→ **About this exercise**
Lift out, unaltered, the lines of the material below between the line holding "The functions are" and the line holding "- [R_JSNumber]: the", counting both.

→ **Dataset**
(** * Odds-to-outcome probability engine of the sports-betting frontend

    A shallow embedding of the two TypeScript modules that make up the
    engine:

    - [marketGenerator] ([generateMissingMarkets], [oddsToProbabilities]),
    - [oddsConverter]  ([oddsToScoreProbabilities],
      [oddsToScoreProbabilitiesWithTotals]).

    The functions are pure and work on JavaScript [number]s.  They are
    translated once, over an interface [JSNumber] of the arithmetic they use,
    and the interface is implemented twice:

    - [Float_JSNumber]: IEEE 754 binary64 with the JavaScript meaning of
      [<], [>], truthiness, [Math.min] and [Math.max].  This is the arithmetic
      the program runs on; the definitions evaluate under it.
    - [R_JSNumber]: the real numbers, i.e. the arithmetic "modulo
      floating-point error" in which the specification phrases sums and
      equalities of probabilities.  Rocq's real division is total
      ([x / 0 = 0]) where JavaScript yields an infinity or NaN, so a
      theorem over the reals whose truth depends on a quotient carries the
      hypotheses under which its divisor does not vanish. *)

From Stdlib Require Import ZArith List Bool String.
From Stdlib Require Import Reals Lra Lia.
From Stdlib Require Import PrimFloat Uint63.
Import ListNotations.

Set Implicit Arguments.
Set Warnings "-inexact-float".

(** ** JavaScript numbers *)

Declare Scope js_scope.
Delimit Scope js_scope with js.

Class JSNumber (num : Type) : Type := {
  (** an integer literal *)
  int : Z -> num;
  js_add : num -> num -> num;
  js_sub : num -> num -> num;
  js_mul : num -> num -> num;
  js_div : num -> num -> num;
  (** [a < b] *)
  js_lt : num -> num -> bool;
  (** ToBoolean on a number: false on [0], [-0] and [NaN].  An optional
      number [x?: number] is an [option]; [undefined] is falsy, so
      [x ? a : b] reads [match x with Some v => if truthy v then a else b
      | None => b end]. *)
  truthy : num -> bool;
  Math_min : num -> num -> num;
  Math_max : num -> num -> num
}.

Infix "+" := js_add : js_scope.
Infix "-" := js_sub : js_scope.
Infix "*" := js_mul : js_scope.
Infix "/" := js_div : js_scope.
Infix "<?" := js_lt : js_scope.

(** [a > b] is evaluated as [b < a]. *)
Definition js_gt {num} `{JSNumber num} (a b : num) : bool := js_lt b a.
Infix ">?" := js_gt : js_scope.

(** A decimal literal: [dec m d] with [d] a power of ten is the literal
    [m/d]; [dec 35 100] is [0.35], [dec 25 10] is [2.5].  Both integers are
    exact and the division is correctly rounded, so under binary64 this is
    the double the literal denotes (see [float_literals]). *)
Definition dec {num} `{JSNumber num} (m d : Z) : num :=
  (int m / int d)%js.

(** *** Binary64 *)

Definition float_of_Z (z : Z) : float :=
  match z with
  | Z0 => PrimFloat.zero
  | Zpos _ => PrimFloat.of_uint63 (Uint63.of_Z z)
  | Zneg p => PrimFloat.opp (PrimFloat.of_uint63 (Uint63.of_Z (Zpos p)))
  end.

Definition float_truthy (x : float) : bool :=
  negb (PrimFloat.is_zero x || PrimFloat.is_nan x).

---

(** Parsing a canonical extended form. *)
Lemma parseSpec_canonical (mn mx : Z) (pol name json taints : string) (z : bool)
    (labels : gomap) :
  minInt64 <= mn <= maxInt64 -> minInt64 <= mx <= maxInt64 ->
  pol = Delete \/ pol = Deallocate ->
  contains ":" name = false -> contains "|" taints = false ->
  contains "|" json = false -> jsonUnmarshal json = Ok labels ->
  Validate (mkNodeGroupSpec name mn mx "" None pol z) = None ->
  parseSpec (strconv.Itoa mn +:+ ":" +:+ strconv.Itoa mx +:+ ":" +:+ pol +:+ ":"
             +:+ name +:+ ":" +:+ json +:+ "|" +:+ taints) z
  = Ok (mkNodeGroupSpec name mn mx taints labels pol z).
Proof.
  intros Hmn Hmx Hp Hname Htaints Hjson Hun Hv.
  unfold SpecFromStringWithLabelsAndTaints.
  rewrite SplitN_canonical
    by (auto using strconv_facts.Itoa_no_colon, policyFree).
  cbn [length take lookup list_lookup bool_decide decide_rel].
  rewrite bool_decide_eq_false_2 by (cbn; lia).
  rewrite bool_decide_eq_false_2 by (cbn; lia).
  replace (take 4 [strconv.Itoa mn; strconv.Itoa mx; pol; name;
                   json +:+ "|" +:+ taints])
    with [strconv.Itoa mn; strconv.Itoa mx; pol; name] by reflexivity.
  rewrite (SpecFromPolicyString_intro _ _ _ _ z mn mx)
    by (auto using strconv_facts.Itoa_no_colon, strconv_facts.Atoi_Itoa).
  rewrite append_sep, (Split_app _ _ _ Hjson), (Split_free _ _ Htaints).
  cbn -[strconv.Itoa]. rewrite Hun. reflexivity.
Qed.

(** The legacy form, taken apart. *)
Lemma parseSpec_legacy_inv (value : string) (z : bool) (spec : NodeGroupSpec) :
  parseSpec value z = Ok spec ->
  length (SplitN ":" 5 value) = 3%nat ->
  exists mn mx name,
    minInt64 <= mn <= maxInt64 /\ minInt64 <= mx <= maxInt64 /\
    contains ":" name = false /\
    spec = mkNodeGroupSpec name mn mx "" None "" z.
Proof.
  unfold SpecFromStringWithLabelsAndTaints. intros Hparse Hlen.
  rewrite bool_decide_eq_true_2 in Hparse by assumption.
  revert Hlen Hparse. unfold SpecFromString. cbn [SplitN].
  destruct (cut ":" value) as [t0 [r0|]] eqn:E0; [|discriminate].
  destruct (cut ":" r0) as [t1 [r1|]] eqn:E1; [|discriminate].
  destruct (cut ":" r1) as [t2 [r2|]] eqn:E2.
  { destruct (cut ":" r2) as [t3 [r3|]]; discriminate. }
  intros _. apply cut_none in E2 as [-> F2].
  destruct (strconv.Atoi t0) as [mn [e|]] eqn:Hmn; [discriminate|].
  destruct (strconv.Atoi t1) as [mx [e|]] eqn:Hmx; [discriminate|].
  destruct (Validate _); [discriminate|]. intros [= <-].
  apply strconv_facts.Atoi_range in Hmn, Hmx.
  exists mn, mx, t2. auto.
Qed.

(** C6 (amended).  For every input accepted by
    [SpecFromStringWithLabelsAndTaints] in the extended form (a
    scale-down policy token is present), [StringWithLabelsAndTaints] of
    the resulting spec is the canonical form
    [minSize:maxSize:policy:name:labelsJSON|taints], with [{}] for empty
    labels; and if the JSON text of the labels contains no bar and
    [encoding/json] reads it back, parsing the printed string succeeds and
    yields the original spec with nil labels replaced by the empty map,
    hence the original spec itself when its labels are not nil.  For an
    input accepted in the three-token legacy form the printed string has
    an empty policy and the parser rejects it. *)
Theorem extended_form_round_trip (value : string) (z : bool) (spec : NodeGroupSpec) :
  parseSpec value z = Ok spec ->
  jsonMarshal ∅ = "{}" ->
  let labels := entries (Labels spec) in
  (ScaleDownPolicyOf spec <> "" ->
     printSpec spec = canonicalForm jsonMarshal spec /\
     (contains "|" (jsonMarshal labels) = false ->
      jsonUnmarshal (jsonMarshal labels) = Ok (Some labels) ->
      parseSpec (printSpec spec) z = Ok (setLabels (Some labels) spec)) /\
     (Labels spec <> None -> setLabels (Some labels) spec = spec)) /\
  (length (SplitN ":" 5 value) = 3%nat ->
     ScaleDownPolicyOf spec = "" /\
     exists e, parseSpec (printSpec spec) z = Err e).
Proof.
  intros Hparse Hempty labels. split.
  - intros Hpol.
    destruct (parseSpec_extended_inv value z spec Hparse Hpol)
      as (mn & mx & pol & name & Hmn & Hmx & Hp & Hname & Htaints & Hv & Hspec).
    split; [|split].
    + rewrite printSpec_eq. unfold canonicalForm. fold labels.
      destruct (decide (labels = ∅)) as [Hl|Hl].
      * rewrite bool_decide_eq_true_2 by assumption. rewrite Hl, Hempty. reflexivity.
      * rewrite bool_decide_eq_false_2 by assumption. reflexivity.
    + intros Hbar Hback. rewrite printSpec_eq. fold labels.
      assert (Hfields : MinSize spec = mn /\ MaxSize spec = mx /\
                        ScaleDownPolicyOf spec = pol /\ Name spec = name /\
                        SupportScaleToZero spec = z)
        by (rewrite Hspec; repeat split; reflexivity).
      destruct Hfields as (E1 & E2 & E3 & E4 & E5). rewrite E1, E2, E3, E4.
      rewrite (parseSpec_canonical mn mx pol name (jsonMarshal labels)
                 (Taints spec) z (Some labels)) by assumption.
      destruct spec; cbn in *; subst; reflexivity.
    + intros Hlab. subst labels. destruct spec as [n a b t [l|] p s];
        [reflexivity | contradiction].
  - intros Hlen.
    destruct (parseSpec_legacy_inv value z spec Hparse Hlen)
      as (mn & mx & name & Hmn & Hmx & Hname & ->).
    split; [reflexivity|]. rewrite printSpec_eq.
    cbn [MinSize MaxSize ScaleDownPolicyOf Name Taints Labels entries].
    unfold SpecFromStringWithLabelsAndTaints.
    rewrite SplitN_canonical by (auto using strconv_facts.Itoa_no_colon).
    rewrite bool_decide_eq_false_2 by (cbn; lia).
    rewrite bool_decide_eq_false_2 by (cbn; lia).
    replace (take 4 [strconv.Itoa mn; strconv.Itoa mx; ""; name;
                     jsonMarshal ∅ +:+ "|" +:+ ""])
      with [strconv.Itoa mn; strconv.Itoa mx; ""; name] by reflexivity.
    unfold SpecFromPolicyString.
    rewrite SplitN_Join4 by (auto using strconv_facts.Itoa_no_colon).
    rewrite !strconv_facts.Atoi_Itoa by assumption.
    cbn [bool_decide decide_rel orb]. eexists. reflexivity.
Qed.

→ **Result**
    The functions are pure and work on JavaScript [number]s.  They are
    translated once, over an interface [JSNumber] of the arithmetic they use,
    and the interface is implemented twice:

    - [Float_JSNumber]: IEEE 754 binary64 with the JavaScript meaning of
      [<], [>], truthiness, [Math.min] and [Math.max].  This is the arithmetic
      the program runs on; the definitions evaluate under it.
    - [R_JSNumber]: the real numbers, i.e. the arithmetic "modulo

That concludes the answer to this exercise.